──────── Listed entries

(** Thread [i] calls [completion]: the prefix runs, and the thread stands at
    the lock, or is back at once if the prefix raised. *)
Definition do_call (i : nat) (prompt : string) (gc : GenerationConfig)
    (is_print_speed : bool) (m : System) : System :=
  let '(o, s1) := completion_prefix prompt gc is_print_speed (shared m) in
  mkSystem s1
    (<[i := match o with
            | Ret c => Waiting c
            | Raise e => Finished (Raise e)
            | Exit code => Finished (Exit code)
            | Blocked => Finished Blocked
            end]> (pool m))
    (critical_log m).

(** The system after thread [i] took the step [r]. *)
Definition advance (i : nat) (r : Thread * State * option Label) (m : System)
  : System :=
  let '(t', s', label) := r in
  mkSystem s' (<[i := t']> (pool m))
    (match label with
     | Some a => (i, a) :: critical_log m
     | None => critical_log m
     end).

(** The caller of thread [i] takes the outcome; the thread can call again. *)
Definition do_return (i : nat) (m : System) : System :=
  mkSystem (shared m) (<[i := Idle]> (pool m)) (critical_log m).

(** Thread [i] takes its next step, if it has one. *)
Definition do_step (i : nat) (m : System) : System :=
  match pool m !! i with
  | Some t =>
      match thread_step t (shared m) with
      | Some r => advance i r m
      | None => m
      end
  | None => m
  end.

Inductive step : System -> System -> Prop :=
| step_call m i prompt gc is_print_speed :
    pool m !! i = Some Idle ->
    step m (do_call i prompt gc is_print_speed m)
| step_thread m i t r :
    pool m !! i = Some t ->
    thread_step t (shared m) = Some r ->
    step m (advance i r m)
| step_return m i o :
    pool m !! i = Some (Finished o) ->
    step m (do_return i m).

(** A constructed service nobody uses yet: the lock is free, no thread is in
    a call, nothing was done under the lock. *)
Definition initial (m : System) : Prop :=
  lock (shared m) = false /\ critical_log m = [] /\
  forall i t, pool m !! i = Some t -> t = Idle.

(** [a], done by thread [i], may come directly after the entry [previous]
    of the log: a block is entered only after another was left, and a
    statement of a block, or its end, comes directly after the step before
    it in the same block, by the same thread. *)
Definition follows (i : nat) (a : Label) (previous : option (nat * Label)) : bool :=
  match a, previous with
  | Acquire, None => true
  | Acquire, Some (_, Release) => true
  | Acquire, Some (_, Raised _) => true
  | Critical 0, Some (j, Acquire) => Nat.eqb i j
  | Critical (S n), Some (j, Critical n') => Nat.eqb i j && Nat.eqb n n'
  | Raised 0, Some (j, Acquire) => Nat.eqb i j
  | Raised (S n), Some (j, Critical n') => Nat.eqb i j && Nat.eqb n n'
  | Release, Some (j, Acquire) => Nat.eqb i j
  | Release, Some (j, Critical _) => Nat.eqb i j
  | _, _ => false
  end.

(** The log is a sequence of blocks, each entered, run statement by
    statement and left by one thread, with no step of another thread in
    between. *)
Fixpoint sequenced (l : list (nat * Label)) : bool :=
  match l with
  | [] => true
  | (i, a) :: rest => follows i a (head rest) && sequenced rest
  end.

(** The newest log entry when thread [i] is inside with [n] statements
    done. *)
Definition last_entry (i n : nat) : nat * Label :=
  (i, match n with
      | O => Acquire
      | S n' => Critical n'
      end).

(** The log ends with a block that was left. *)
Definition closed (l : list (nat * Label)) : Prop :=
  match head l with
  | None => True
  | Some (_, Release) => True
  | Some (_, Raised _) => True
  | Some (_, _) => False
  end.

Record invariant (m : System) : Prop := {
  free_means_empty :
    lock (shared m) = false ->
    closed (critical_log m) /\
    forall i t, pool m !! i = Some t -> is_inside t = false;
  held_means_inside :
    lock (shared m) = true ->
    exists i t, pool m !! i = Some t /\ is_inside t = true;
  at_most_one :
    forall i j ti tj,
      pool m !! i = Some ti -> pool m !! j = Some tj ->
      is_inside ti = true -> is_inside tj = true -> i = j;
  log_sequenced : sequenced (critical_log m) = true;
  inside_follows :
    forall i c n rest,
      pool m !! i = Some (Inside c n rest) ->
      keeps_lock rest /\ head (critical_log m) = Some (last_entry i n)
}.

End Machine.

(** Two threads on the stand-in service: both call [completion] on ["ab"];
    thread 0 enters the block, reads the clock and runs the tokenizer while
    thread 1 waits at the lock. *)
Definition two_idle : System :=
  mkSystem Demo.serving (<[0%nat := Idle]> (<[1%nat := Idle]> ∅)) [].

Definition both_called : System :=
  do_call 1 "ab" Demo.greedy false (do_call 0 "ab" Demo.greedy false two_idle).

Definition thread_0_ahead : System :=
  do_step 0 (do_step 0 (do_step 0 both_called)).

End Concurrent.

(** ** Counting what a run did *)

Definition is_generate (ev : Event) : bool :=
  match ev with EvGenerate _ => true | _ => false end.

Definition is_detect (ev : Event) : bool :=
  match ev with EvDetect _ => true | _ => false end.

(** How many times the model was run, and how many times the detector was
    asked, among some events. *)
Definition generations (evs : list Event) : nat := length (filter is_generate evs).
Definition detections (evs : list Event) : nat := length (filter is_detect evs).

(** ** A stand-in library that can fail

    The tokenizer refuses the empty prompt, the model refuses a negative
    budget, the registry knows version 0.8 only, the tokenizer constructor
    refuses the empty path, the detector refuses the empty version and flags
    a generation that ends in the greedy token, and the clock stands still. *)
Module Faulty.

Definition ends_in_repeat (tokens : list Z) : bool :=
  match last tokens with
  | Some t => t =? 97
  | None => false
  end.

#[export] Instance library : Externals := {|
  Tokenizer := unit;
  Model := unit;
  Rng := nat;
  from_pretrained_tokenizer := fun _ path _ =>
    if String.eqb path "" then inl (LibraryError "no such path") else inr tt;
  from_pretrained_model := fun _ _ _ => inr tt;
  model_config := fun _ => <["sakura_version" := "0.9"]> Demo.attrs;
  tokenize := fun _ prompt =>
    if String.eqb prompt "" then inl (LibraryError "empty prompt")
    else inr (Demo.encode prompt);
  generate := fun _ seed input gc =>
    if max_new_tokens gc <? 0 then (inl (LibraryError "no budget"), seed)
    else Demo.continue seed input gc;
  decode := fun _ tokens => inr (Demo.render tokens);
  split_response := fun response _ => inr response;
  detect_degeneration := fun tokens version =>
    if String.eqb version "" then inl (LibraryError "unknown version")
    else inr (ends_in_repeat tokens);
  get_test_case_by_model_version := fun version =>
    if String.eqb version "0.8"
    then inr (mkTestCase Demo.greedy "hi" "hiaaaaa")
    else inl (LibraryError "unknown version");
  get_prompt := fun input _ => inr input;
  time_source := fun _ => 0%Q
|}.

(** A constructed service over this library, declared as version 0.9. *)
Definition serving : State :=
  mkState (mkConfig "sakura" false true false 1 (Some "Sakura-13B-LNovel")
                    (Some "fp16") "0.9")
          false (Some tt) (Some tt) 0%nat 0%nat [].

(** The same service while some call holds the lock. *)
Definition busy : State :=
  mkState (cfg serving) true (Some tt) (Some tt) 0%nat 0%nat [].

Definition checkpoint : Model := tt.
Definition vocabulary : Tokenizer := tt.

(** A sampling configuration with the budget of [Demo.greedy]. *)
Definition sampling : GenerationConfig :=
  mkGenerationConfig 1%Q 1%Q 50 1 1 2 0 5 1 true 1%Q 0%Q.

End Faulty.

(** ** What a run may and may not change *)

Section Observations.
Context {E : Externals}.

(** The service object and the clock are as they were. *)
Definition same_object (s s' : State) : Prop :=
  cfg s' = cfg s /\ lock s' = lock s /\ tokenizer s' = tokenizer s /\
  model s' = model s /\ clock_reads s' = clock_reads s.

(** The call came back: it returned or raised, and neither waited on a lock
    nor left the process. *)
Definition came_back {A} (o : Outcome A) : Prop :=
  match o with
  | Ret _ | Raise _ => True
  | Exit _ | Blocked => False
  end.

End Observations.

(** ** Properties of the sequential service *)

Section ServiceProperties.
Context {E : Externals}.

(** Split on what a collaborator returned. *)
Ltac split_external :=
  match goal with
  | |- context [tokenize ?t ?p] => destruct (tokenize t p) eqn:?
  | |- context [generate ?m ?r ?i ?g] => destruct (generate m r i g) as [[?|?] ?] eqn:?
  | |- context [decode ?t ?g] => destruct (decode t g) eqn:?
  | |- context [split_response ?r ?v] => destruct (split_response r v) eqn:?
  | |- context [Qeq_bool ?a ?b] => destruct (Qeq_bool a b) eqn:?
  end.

────────────────

* What to produce:
Output, unchanged, the lines of the listing above from the first one through the one holding "(** The system". Leave out every line after it.

* Your response:
(** Thread [i] calls [completion]: the prefix runs, and the thread stands at
    the lock, or is back at once if the prefix raised. *)
Definition do_call (i : nat) (prompt : string) (gc : GenerationConfig)
    (is_print_speed : bool) (m : System) : System :=
  let '(o, s1) := completion_prefix prompt gc is_print_speed (shared m) in
  mkSystem s1
    (<[i := match o with
            | Ret c => Waiting c
            | Raise e => Finished (Raise e)
            | Exit code => Finished (Exit code)
            | Blocked => Finished Blocked
            end]> (pool m))
    (critical_log m).

(** The system after thread [i] took the step [r]. *)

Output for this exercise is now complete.